Even during the daylight portion of each orbit, the power provided by their solar panels fluctuated, depending on the station’s position relative to the sun. And some of that was needed to recharge their batteries. After figuring in the electricity needed to run their life-support systems, computers, and various sensors, relatively little would be left over to recharge the two lasers and their plasma rail gun.
Strelkov shifted his foothold a tiny bit so that he could face Filatyev and Revin more fully. “If we have to fire Thunderbolt or the Hobnails before the replacement reactor we’ve been promised arrives, what is our tactical situation?”
Revin spoke up first. “Each laser’s battery pack provides about thirty seconds of total firing time, sir.”
“That’s what? Maybe six or seven separate shots sufficient to destroy larger targets like incoming missiles or enemy spacecraft?” Strelkov estimated.
“Yes, sir. But killing or deflecting smaller pieces of shrapnel or space debris requires much less energy,” Revin said. “We could successfully engage targets of that type with short, single-second bursts.”
Strelkov breathed a little easier. Even relying solely on battery power, the Hobnail lasers could still defend Mars One against anything but a sustained mass attack. They were orbiting well above the reach of the Standard SM-3 antisatellite missiles employed by the U.S. Navy and Japan’s Maritime Self-Defense Force. And while the larger, more powerful ballistic-missile interceptors that formed America’s Ground-Based Midcourse Defense might be able to attack the station, there were relatively few of them — and they were only deployed in fixed silos at California’s Vandenberg Air Force Base and New York’s Fort Drum. Given Mars One’s high relative velocity, there should be no way the Americans could hope to launch their interceptors rapidly enough to overwhelm his defenses.
But what about the unknown factor? his mind reminded him coldly. What about the Sky Masters spaceplanes? Current intelligence reports from the GRU suggested they were unarmed, but Russia’s spies were never infallible. Defeating an attack by missile- or laser-armed spaceplanes might take a longer-range weapon.
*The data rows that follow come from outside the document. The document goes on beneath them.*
Lemma sum_abs_nonneg (l : list Trade) : 0 <= sum_abs l.
Proof.
  induction l as [| t l IH].
  - apply Qle_refl.
  - rewrite sum_abs_cons. pose proof (Qabs_nonneg (pnl t)). lra.
Qed.

Lemma sum_of_gains (l : list Trade) :
  Forall (fun t => 0 < pnl t) l -> sum_pnl l == sum_abs l.
Proof.
  induction 1 as [| t l Ht _ IH].
  - reflexivity.
  - rewrite sum_pnl_cons, sum_abs_cons, IH, Qabs_pos by lra. reflexivity.
Qed.

Lemma sum_of_losses (l : list Trade) :
  Forall (fun t => pnl t < 0) l -> - sum_pnl l == sum_abs l.
Proof.
  induction 1 as [| t l Ht _ IH].
  - reflexivity.
  - rewrite sum_pnl_cons, sum_abs_cons, <- IH, Qabs_neg by lra. ring.
Qed.

Lemma winners_gain (trades : list Trade) :
  Forall (fun t => 0 < pnl t) (winners trades).
Proof.
  apply Forall_forall. intros t Ht. apply filter_In in Ht as [_ Ht].
  now apply Qgt_bool_iff.
Qed.

Lemma losers_lose (trades : list Trade) :
  Forall (fun t => pnl t < 0) (losers trades).
Proof.
  apply Forall_forall. intros t Ht. apply filter_In in Ht as [_ Ht].
  now apply Qlt_bool_iff.
Qed.

Lemma gross_profit_abs (trades : list Trade) :
  gross_profit trades == sum_abs (winners trades).
Proof. apply sum_of_gains, winners_gain. Qed.

Lemma gross_loss_abs (trades : list Trade) :
  gross_loss trades == sum_abs (losers trades).
Proof.
  unfold gross_loss.
  pose proof (sum_of_losses _ (losers_lose trades)) as H.
  pose proof (sum_abs_nonneg (losers trades)) as Hn.
  rewrite Qabs_neg by lra. exact H.
Qed.

Lemma profit_factor_total (trades : list Trade) :
  exists pf,
    profit_factor trades = Ok pf
    /\ (0 < gross_loss trades ->
        pf = gross_profit trades / gross_loss trades)
    /\ (gross_loss trades <= 0 -> pf = 0).
Proof.
  unfold profit_factor. destruct (Qgt_bool (gross_loss trades) 0) eqn:E.
  - apply Qgt_bool_iff in E. eexists. split; [| split].
    + apply pydiv_ok. intro H. rewrite H in E. now apply Qlt_irrefl in E.
    + reflexivity.
    + intro H. lra.
  - apply Qgt_bool_false_iff in E. exists 0. split; [reflexivity |].
    split; [intro H; lra | reflexivity].
Qed.

(** Every trade is a winner, a loser or a zero, and only one of them. *)
Lemma sign_trichotomy (x : Q) :
  (Qgt_bool x 0 = true /\ Qlt_bool x 0 = false /\ Qeq_bool x 0 = false)
  \/ (Qgt_bool x 0 = false /\ Qlt_bool x 0 = true /\ Qeq_bool x 0 = false)
  \/ (Qgt_bool x 0 = false /\ Qlt_bool x 0 = false /\ Qeq_bool x 0 = true).
Proof.
  destruct (Q_dec x 0) as [[H | H] | H].
  - right. left. repeat split.
    + apply Qgt_bool_false_iff. lra.
    + now apply Qlt_bool_iff.
    + destruct (Qeq_bool x 0) eqn:E; [| reflexivity].
      apply Qeq_bool_iff in E. lra.
  - left. repeat split.
    + now apply Qgt_bool_iff.
    + apply Qgt_bool_false_iff. lra.
    + destruct (Qeq_bool x 0) eqn:E; [| reflexivity].
      apply Qeq_bool_iff in E. lra.
  - right. right. repeat split.
    + apply Qgt_bool_false_iff. lra.
    + apply Qgt_bool_false_iff. lra.
    + now apply Qeq_bool_iff.
Qed.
He looked at Filatyev. “And your Thunderbolt rail gun, Major? How many times can you fire using the energy stored in its supercapacitors?”
“Only twice, Colonel,” the big man replied. “The gun requires a substantial amount of power to create plasma toroids and magnetically accelerate them up to ten thousand kilometers per second.”
“You can fire only twice,” Strelkov repeated flatly. He turned to Romanenko. “How much time do you need to recharge the lasers and rail gun using power diverted from our solar arrays?”
The engineering officer shrugged. “Of the two weapons systems, Thunderbolt is the easier to replenish. Its supercapacitors can be charged much faster than conventional batteries. Based on the numbers I’ve worked out in consultation with Moscow, we ought to be able to fully power the rail gun every five or six minutes. That’s assuming, of course, that we shut down every other nonessential system aboard the station. And that’s also assuming the solar panels are in full sunlight and at peak efficiency,” he warned. “Anything less will greatly slow the process.”
“And the Hobnail lasers?”
“Given our battery technology and other power constraints, it would take a miracle to recharge them in anything less than two or three full orbits.”
Strelkov’s jaw tightened. That was pretty much what he’d expected to hear, but it didn’t make the news any more welcome.